The man studied Maria. His eyes moved from the large pool of dried blood staining the lower section of her shirt and the upper portion of her pants.
Chris continued, “The last village we came from was burned to the ground. This was the only other option we had.”
The four men studied them all for a moment without saying anything.
They don’t believe us, Chris realized. Even worse, the hard glint in the man’s eyes suggested he thought they might be somehow to blame for whatever insanity currently gripped their village.
Suddenly, a tall, thin man with long black hair spoke from the edge of the gathering.
“Natalia?” the man said, moving forward. His eyes squinted as he did his best to focus on the
small girl hidden behind Chris’s legs.
“Martees!” Natalia’s hands began circling around in the air as if searching for something. “Yes, yes, it’s me, Natalia.”
“Who are these people you’re with?” the man called Martees asked.
Chris watched the man. Prepared. Was he a friend—a family member?
“These are my friends, Martees. They saved me.”

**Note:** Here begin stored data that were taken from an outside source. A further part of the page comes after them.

(* ===== verification/Tracker.v ===== *)
(** miden-tx/src/host/account_delta_tracker.rs: the account changes a transaction
    host accumulates from kernel events, and the delta it makes of them. *)
From S2P Require Import Prelude Interfaces Types Reference BTree AccountIds Assets Vault Storage.
From S2P Require Import Delta Code Account.
Local Open Scope Z_scope.

Section tracker.
Context `{F : Field} {C : Crypto} {AS : Assembly} {FE : Features} {D : Display} {B : Build}.

(** [update_asset_delta] at a signed integer type of [w] bits. *)
Definition update_asset_delta {K} `{EqDecision K} (cmp : K -> K -> comparison) (w : Z) (key : K)
    (amount : Z) : mut (list (K * Z)) Empty_set unit :=
  delta_map ← read_self;
  match btree_get delta_map key with
  | Some entry =>
      if decide (entry = - amount) then write_self (btree_remove delta_map key)
      else
        sum ← lift (sadd_w w entry amount);
        write_self (btree_insert cmp delta_map key sum)
  | None => write_self (btree_insert cmp delta_map key amount)
  end.

(** ** Vault *)

Record AccountVaultDeltaTracker := mkVaultTracker {
  fungible_assets : list (AccountId * Z);
  non_fungible_assets : list (Digest * Z) }.

Definition put_fungible (m : list (AccountId * Z)) (t : AccountVaultDeltaTracker) :=
  mkVaultTracker m (non_fungible_assets t).
Definition put_non_fungible (m : list (Digest * Z)) (t : AccountVaultDeltaTracker) :=
  mkVaultTracker (fungible_assets t) m.

Definition tracker_add_asset (asset : Asset) : mut AccountVaultDeltaTracker Empty_set unit :=
  match asset with
  | Fungible asset =>
      on_field fungible_assets put_fungible
        (update_asset_delta AccountId_cmp 128 (fa_faucet_id asset) (fa_amount asset))
  | NonFungible asset =>
      on_field non_fungible_assets put_non_fungible
        (update_asset_delta digest_cmp 8 (non_fungible_vault_key asset) 1)
  end.

Definition tracker_remove_asset (asset : Asset) : mut AccountVaultDeltaTracker Empty_set unit :=
  match asset with
  | Fungible asset =>
      on_field fungible_assets put_fungible
        (update_asset_delta AccountId_cmp 128 (fa_faucet_id asset) (- fa_amount asset))
  | NonFungible asset =>
      on_field non_fungible_assets put_non_fungible
        (update_asset_delta digest_cmp 8 (non_fungible_vault_key asset) (-1))
  end.

(** The two loops of [into_delta]; [unsigned_abs() as u64] wraps. *)
Fixpoint split_fungible {E} (entries : list (AccountId * Z)) (d : AccountVaultDelta)
    : res E AccountVaultDelta :=
  match entries with
  | [] => Ok d
  | (faucet_id, amount) :: entries' =>
      asset ← expect_ok (fungible_new (new_unchecked (felt_of_id faucet_id)) (Z.abs amount mod 2 ^ 64));
      split_fungible entries'
        (if decide (amount > 0)
         then mkAccountVaultDelta (added_assets d ++ [Fungible asset]) (removed_assets d)
         else mkAccountVaultDelta (added_assets d) (removed_assets d ++ [Fungible asset]))
  end.

Fixpoint split_non_fungible {E} (entries : list (Digest * Z)) (d : AccountVaultDelta)
    : res E AccountVaultDelta :=
  match entries with
  | [] => Ok d
  | (asset, amount) :: entries' =>
      let asset := NonFungible (mkNonFungibleAsset asset) in
      if decide (amount = 1) then
        split_non_fungible entries'
          (mkAccountVaultDelta (added_assets d ++ [asset]) (removed_assets d))
      else if decide (amount = -1) then
        split_non_fungible entries'
          (mkAccountVaultDelta (added_assets d) (removed_assets d ++ [asset]))
      else Panic
  end.

Definition vault_tracker_into_delta {E} (self : AccountVaultDeltaTracker) : res E AccountVaultDelta :=
  d ← split_fungible (fungible_assets self) (mkAccountVaultDelta [] []);
  split_non_fungible (non_fungible_assets self) d.

(** ** Storage *)

Record AccountStorageDeltaTracker := mkStorageTracker { slot_updates : list (Z * Word) }.

Definition slot_update (slot_index : Z) (new_slot_value : Word)
    : mut AccountStorageDeltaTracker Empty_set unit :=
  self ← read_self;
  write_self (mkStorageTracker (btree_insert Z.compare (slot_updates self) slot_index new_slot_value)).

Fixpoint split_slots (entries : list (Z * Word)) (d : AccountStorageDelta) : AccountStorageDelta :=
  match entries with
  | [] => d
  | (idx, value) :: entries' =>
      split_slots entries'
        (if decide (value = EMPTY_WORD)
         then mkAccountStorageDelta (cleared_items d ++ [idx]) (updated_items d)
         else mkAccountStorageDelta (cleared_items d) (updated_items d ++ [(idx, value)]))
  end.

Definition storage_tracker_into_delta (self : AccountStorageDeltaTracker) : AccountStorageDelta :=
  split_slots (slot_updates self) (mkAccountStorageDelta [] []).

(** ** Account *)

Record AccountDeltaTracker := mkDeltaTracker {
  dt_storage : AccountStorageDeltaTracker;
  dt_vault : AccountVaultDeltaTracker;
  dt_init_nonce : Felt;
  dt_nonce_delta : Felt }.

Definition tracker_new (account : AccountStub) : AccountDeltaTracker :=
  mkDeltaTracker (mkStorageTracker []) (mkVaultTracker [] []) (stub_nonce account) ZERO.

Definition increment_nonce (value : Felt) : mut AccountDeltaTracker Empty_set unit :=
  self ← read_self;
  write_self (mkDeltaTracker (dt_storage self) (dt_vault self) (dt_init_nonce self)
                (felt_add (dt_nonce_delta self) value)).

Definition tracker_into_delta {E} (self : AccountDeltaTracker) : res E AccountDelta :=
  let storage_delta := storage_tracker_into_delta (dt_storage self) in
  vault_delta ← vault_tracker_into_delta (dt_vault self);
  let nonce_delta :=
    if decide (dt_nonce_delta self = ZERO) then None
    else Some (felt_add (dt_init_nonce self) (dt_nonce_delta self)) in
  expect_ok (account_delta_new storage_delta vault_delta nonce_delta).
End tracker.
Arguments AccountVaultDeltaTracker {_}.
Arguments AccountStorageDeltaTracker {_}.
Arguments AccountDeltaTracker {_}.

(** ** Specification *)

Section spec.
Context `{F : Field}.

(** The amount of a fungible holding, and the holding of an amount. *)
Definition amount_of (o : option Asset) : Z :=
  match o with Some (Fungible y) => fa_amount y | _ => 0 end.
Definition balance_cell (f : AccountId) (n : Z) : option Asset :=
  if decide (n = 0) then None else Some (Fungible (mkFungibleAsset f n)).

(** Valid holdings without zero balances. *)
Definition holdings_ok (m : holdings) : Prop :=
  forall k a, m k = Some a -> asset_valid a /\ k = vault_key a /\
    match a with Fungible y => 0 < fa_amount y | NonFungible _ => True end.

Definition faucet_key (f : AccountId) : Word := fungible_vault_key (mkFungibleAsset f 0).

“Natalia, where is Partiko?” the man asked in a hopeful tone. “Where is my brother?”
Natalia lowered her head. “Papa did not make it.”
Family.
Martees let out a long sigh, pressing his lips together. The expression on his face was sad, but not disappointed. He’d likely already known his brother would not be found alive.

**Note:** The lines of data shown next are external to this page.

Lemma host_inv_set_item (a : Account) m n k h p i w root :
  host_inv a m n k h ->
  0 <= i < SLOT_LAYOUT_COMMITMENT_INDEX -> layout (acc_storage a) !! Z.to_nat i = Some (SlotValue 0) ->
  get_mem_value p ContextId_root ACCT_STORAGE_ROOT_PTR = Some root -> get_stack_item p 0 = Felt_new i ->
  mkWord (get_stack_item p 4) (get_stack_item p 3) (get_stack_item p 2) (get_stack_item p 1) = w ->
  get_tree_node (k_adv k) root (Felt_new STORAGE_TREE_DEPTH) (Felt_new i) = Ok (k_slots k i) ->
  exists h', handle_event AccountStorageSetItem p h = (h', Ok tt) /\
    host_inv a m n (mkKernel (k_vault k) (fun j => if decide (i = j) then w else k_slots k j)
      (k_nonce k) (k_notes k) (k_adv k)) h'.
Proof.
  intros (Hadv & Hout & Hm & Hwf & Htr & Hsize & Hnd & Hes & Hslots & Hnonce) Hi Hl Hmem Hidx Hval Htree.
  cbn [handle_event]. rewrite <- Hadv in Htree. rewrite (on_set_item_run p h i w root (k_slots k i)) by done.
  unfold SLOT_LAYOUT_COMMITMENT_INDEX in Hi. destruct (decide (k_slots k i <> w)) as [Hne|Heq].
  - eexists. split; [reflexivity|]. split_and!; try done; try apply Hnonce; cbn.
    + by apply btree_insert_nodup.
    + apply Forall_forall. intros [j x] Hin. apply btree_get_Some in Hin; [|by apply btree_insert_nodup].
      rewrite btree_get_insert in Hin by done. case_decide as Hij.
      * subst j. cbn. unfold MAX_MUTABLE_STORAGE_SLOT_IDX. split; [lia|done].
      * apply btree_get_Some in Hin; [|done]. rewrite Forall_forall in Hes. exact (Hes _ Hin).
    + intros j. rewrite btree_get_insert by done. case_decide; [done|apply Hslots].
  - apply dec_stable in Heq. eexists. split; [reflexivity|]. split_and!; try done; try apply Hnonce; cbn.
    intros j. case_decide as Hij; [|apply Hslots]. subst j. rewrite <- Heq. apply Hslots.
Qed.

Moving carefully with his palms up in a placating manner, Martees walked to Natalia and put his arms around her. The two embraced, and something clenched in Chris’s heart loosened.
“Natalia is my niece,” Martees explained as he let go of the girl. “I did not think she was alive. I live here but we have problems here now too. We have to be very careful.”
Maria stepped forward, curious. “What kind of problems?”
Chris and Nick looked at each other over her sudden assertiveness. Why was she so interested?
“We’re not sure. The people have come down with a strange illness. Something is attacking them inside, but we do not know what it is.”
The man’s voice trembled as he spoke, and for the first time Chris noted there were ash stains on his dark skin. He thought of the fires, of the pit full of burned bodies. The charred corpse in the hut. Sick, he’d said. The villagers were sick. Grace had been sick, but her illness hadn’t spread to the rest of the team. The two must be connected … but how?
“Do you know what happened to Natalia’s village?” Chris asked.
Another taller, much larger man, spoke up. “Yes, the same thing that is happening here.”
“But—”
He’d meant to say that this wasn’t how contagion worked, it didn’t spread like wildfire, not between villages so far apart. Not so quickly, and not without a connection—without a patient zero. Even then, there were symptoms, signs of infection. But Grace’s symptoms hadn’t affected the rest of their team, and they’d been in close quarters. Still, something had to connect whatever illness had mysteriously attacked two villages, stolen the lives of so many.